I, like the velveteen rabbit, have been made REAL. I have gone through the process of seeing my own truest self and nature. I know WHO I am, and that can never be taken from me.
I am a slave hearted submissive with a heart the size of the ocean and an emotional capacity wider than the sky.
I am a woman of Faith, though a believer of the truth and validity many religions.
I am a singer, a trained chef, and an amateur artist of no remarkable talent ^__^.
I am above all else; myself, the velveteen slave.
The Man who "made me Real" has moved on from the chapter of my life, however I will always remain with the deep and abiding understanding of who I am; for "once you are made real you can never be made unreal again."

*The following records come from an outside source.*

(** C8: with an empty neighbour list cohesion, separation and alignment
    leave the boid unchanged, so its new velocity is the speed-limited
    boundary-steered old one; in [update_boids] a boid whose query returns
    no neighbour is updated exactly that way. *)
Theorem isolated_boid_update (s : Sim) (b : Boid) :
  fly_towards_center b [] = b /\ avoid_others b [] = b /\ match_velocity b [] = b /\
  apply_rules s b [] = limit_speed (keep_within_bounds (width s) (height s) b) /\
  (forall g store i,
     nth_error store i = Some b -> get_neighbors_with_delay s store i b g = Ok [] ->
     process_boid s g store i
     = Ok (replace_nth store i
             (integrate (limit_speed (keep_within_bounds (width s) (height s) b))))).
Proof.
  destruct (rules_no_neighbors s b) as (H1 & H2 & H3 & H4).
  split; [exact H1 | split; [exact H2 | split; [exact H3 | split; [exact H4 |]]]].
  intros g store i Hi Hn. unfold process_boid. rewrite Hi, Hn. simpl.
  rewrite H4. reflexivity.
Qed.

Lemma isolated_boid_update_witness :
  process_boid lone_state lone_grid [boid_A] 0
  = Ok [integrate (limit_speed (keep_within_bounds 1024 768 boid_A))].
Proof.
  destruct (isolated_boid_update lone_state boid_A) as (_ & _ & _ & _ & H).
  apply (H lone_grid [boid_A] 0%nat eq_refl lone_neighbors).
Defined.

(** C9 (counterexample): with delay 100 the position history is created
    with 100 samples, not delay + 1 = 101, since its capacity is 100. *)
Lemma position_history_capped_at_100 :
  exists s, BoidSimulation 1024 768 100 1 75 (fun _ => 0) = Ok s /\
    Exists (fun b => length (items (position_history b)) = 100%nat /\
                     length (items (velocity_history b)) = 101%nat) (boids s).
Proof.
  destruct (BoidSimulation_ok 1024 768 100 1 75 (fun _ => 0) ltac:(lra) ltac:(lra) ltac:(lia))
    as (s & Hs & Hlen & HF & _).
  exists s. split; [exact Hs |].
  destruct (boids s) as [| b bs]; [discriminate |].
  apply Exists_cons_hd. inversion HF as [| ? ? (Hp & _ & Hv & _) _]; subst.
  rewrite Hp, Hv, !repeat_length. split; reflexivity.
Qed.

(** C9 (amended): for a delay D >= 0, a deque [append] never exceeds the
    capacity and, at capacity, drops the oldest sample before appending; at
    construction every boid's velocity history holds D + 1 copies of its
    initial velocity (capacity D + 1) and its position history
    min(D + 1, 100) copies of its initial position (capacity 100). Through
    any number of frames the capacities are kept, the velocity history keeps
    D + 1 samples and the position history at least min(D + 1, 100); so for
    1 <= D <= 99 the guard [len(position_history) > D] holds and both reads
    [history[-D]] are defined in every frame. *)
Theorem history_buffers_bounded (w h : R) (D num : Z) (vr : R) (rand : nat -> R)
    (s : Sim) :
  (0 <= D)%Z ->
  BoidSimulation w h D num vr rand = Ok s ->
  (forall (d : deque (R * R)) (a : R * R), (length (items d) <= maxlen d)%nat ->
     (length (items (deque_append d a)) <= maxlen d)%nat /\
     maxlen (deque_append d a) = maxlen d /\
     (length (items d) = maxlen d -> (0 < maxlen d)%nat ->
        items (deque_append d a) = tl (items d) ++ [a])) /\
  Forall (fresh_boid_ok D) (boids s) /\
  (forall n s', run_ticks n s = Ok s' ->
     perception_delay s' = D /\ Forall (history_ok D) (boids s') /\
     ((1 <= D <= 99)%Z ->
        Forall (fun b =>
          (D < Z.of_nat (length (items (position_history b))))%Z /\
          (exists p, py_index (items (position_history b)) (- D) = Ok p) /\
          (exists v, py_index (items (velocity_history b)) (- D) = Ok v)) (boids s'))).
Proof.
  intros HD Hs.
  destruct (BoidSimulation_ok w h D num vr rand
      (proj1 (BoidSimulation_dims _ _ _ _ _ _ _ Hs))
      (proj2 (BoidSimulation_dims _ _ _ _ _ _ _ Hs)) ltac:(lia))
    as (s0 & Hs0 & _ & HF & Hd & _).
  rewrite Hs0 in Hs. injection Hs as <-.
  split.
  { intros d a Hl. rewrite deque_append_length, deque_append_maxlen.
    split; [lia | split; [reflexivity | apply deque_append_full]]. }
  split; [exact HF |].
  intros n s' Hrun.
  assert (HF0 : Forall (history_ok D) (boids s0)).
  { eapply Forall_impl; [| exact HF]. intros b. apply fresh_history_ok. exact HD. }
  destruct (run_ticks_history_ok D n s0 s' HF0 Hrun) as [Hd' HF'].
  split; [congruence |]. split; [exact HF' |].
  intro HD'. eapply Forall_impl; [| exact HF'].
  intros b. apply history_ok_reads. exact HD'.
Qed.

Lemma history_buffers_bounded_witness :
  exists s, BoidSimulation 1024 768 1 2 75 (fun _ => 0) = Ok s /\
    Forall (fresh_boid_ok 1) (boids s).
Proof.
  eexists. split; [construct |].
  refine (proj1 (proj2 (history_buffers_bounded 1024 768 1 2 75 (fun _ => 0) _
                          ltac:(lia) _))).
  construct.
Defined.

(** C10: [update_boids] draws no random numbers and reads the simulation
    only through its arena size, visual range, cell size, delay and boid
    list, whose grid and neighbour iteration orders are fixed; two runs of
    [n] frames from states agreeing on those inputs end in the same boids,
    or fail with the same error. *)
Theorem update_deterministic (n : nat) (s1 s2 : Sim) :
  same_inputs s1 s2 ->
  match run_ticks n s1, run_ticks n s2 with
  | Ok a, Ok b => boids a = boids b /\ same_inputs a b
  | Err e1, Err e2 => e1 = e2
  | _, _ => False
  end.
Proof.
  intro H. pose proof (run_ticks_same_inputs n s1 s2 H) as Hr.
  destruct (run_ticks n s1), (run_ticks n s2); try exact Hr.
  split; [apply Hr | exact Hr].
Qed.

Lemma update_deterministic_witness :
  match run_ticks 1 scenario, run_ticks 1 (mkSim 1024 768 7 0 (75 * 75) 75 1 [boid_A; boid_B]) with
  | Ok a, Ok b => boids a = boids b /\ same_inputs a b
  | Err e1, Err e2 => e1 = e2
  | _, _ => False
  end.
Proof.
  refine (update_deterministic 1 scenario
            (mkSim 1024 768 7 0 (75 * 75) 75 1 [boid_A; boid_B]) _).
  unfold same_inputs. cbn [width height visual_range_sq cell_size perception_delay
    boids scenario]. repeat split.
Defined.

(** * Further properties of the code *)

(** ** Loops that may raise *)

Lemma fold_res_inv {A B} (f : B -> A -> result B) (P : B -> Prop) (l : list A)
    (acc r : B) :
  P acc -> (forall acc a acc', In a l -> P acc -> f acc a = Ok acc' -> P acc') ->
  fold_res f l acc = Ok r -> P r.
Proof.
  revert acc. induction l as [| a l IH]; intros acc Hacc Hf Hr; simpl in Hr.
  - injection Hr as <-. exact Hacc.
  - destruct (f acc a) as [acc' |] eqn:Ha; simpl in Hr; [| discriminate].
    apply (IH acc'); [exact (Hf acc a acc' (or_introl eq_refl) Hacc Ha) | | exact Hr].
    intros acc0 a0 acc1 Hin. apply Hf. right. exact Hin.
Qed.

Lemma fold_res_err {A B} (f : B -> A -> result B) (P : exn -> Prop) (l : list A)
    (acc : B) (e : exn) :
  (forall acc a e, In a l -> f acc a = Err e -> P e) ->
  fold_res f l acc = Err e -> P e.
Proof.
  revert acc. induction l as [| a l IH]; intros acc Hf Hr; simpl in Hr; [discriminate |].
  destruct (f acc a) as [acc' |] eqn:Ha; simpl in Hr.
  - apply (IH acc'); [| exact Hr]. intros acc0 a0 e0 Hin. apply Hf. right. exact Hin.
  - injection Hr as <-. exact (Hf acc a e0 (or_introl eq_refl) Ha).
Qed.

This blog is a catalogue of my journey. It includes the lessons that I've learned while walking down my path. It serves to help me remember those lessons that I might retain them. It is my hope that it can provide insight to others as well, perhaps spark an understanding or a feeling of camaraderie.

~The Velveteen slave; Faith; His Mikayla{MstrJ}

*The girl accepted MstrJ's collar on 2/10/22 and her new name; Mikayla <3
6 months ago. May 17, 2024 at 8:04 AM

41!

Oh my gosh, It was just 50 and now it's 41! 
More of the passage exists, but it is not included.